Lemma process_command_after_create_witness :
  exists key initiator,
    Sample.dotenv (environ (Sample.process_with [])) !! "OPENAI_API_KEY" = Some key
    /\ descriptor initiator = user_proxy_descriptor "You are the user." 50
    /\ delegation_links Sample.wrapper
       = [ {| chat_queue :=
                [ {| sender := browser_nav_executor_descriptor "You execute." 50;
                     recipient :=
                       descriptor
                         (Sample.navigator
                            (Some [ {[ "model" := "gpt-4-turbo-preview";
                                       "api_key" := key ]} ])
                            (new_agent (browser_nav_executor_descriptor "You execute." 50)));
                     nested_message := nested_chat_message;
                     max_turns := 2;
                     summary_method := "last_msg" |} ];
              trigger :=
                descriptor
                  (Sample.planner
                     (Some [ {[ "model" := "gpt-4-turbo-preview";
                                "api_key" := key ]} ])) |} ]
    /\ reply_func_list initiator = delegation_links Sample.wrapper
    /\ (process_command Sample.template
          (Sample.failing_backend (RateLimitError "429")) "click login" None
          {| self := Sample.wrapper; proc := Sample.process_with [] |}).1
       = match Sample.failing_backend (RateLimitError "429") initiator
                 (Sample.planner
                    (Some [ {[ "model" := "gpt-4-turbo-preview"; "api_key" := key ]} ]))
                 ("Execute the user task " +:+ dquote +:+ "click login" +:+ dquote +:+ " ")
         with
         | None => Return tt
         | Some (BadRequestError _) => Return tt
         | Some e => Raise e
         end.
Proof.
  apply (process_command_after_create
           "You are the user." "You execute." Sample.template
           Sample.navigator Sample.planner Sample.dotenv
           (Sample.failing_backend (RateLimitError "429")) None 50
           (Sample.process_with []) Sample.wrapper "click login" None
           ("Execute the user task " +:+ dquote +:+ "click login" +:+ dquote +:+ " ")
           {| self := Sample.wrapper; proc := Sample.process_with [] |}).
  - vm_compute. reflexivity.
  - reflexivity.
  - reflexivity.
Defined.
□ □ □ □
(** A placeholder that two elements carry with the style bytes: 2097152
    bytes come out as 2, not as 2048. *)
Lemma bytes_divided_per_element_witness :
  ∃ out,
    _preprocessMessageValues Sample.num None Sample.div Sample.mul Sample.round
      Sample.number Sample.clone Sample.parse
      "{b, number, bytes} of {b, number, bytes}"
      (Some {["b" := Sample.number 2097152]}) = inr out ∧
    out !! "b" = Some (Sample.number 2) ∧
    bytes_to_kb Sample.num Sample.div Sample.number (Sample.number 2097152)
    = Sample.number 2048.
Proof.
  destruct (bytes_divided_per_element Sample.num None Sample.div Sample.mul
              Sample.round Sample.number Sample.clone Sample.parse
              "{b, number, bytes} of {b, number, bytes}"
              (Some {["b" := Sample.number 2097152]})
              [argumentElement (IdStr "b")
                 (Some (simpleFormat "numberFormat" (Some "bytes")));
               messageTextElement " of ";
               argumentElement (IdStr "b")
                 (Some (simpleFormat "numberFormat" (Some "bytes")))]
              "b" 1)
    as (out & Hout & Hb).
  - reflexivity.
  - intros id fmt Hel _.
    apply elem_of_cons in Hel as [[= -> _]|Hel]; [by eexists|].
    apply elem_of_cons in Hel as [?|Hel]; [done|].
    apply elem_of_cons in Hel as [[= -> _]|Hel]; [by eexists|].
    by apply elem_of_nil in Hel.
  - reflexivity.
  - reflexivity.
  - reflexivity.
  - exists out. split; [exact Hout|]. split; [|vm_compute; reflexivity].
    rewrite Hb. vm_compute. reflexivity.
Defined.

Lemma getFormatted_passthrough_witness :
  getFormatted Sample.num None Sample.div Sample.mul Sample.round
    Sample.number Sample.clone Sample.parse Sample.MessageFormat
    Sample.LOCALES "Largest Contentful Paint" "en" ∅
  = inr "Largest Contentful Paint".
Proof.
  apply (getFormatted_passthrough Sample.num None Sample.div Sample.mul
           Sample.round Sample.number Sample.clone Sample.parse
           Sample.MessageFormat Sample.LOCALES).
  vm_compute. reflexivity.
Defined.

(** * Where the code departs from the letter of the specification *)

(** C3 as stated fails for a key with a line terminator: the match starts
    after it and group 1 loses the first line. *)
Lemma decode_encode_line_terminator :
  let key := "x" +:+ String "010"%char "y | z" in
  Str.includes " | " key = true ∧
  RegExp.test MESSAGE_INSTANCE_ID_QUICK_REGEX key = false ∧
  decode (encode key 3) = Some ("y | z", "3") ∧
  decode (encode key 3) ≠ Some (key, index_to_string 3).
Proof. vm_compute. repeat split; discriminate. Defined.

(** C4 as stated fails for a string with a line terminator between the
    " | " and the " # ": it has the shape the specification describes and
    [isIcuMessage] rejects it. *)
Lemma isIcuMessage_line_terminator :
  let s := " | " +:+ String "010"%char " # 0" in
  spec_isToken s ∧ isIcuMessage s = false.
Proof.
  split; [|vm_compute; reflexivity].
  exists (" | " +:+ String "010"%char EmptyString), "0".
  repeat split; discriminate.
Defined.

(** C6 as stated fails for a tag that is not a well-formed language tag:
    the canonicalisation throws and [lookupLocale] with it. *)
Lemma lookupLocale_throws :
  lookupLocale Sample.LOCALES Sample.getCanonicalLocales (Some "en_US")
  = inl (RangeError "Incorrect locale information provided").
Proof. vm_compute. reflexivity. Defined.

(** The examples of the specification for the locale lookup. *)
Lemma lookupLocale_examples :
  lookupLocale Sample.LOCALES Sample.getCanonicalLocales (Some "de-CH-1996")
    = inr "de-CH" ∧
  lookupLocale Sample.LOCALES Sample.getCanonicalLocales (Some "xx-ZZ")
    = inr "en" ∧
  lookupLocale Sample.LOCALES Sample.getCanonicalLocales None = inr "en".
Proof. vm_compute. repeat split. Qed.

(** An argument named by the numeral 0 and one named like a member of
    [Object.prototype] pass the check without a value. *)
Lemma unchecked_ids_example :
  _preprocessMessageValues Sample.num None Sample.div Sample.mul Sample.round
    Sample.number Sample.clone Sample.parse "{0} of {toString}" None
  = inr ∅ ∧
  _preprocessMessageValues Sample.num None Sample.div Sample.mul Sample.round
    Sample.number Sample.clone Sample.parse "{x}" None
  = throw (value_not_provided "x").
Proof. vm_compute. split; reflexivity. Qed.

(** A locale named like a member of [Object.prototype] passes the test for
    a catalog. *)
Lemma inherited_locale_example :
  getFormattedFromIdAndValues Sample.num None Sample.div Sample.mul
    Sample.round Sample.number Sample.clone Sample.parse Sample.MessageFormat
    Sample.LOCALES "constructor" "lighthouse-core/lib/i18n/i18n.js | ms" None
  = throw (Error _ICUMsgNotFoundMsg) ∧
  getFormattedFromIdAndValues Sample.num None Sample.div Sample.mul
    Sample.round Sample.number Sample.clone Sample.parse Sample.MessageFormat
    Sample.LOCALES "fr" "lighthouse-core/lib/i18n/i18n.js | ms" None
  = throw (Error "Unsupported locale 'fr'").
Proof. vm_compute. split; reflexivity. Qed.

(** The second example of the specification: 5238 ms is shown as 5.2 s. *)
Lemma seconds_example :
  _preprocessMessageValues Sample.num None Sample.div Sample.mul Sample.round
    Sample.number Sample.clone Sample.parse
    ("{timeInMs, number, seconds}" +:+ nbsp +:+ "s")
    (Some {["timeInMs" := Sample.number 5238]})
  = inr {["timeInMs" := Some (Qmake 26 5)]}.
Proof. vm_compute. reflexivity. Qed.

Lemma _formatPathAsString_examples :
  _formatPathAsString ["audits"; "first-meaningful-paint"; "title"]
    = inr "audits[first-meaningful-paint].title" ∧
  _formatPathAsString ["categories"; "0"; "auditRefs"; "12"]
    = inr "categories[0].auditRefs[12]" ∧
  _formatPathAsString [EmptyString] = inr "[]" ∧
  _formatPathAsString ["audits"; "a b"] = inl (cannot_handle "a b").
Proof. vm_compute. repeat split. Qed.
□ □ □ □
Your goal: Using the listing above, pull out all lines that hold the word "member".

Exercise answer:
(** An argument named by the numeral 0 and one named like a member of
(** A locale named like a member of [Object.prototype] passes the test for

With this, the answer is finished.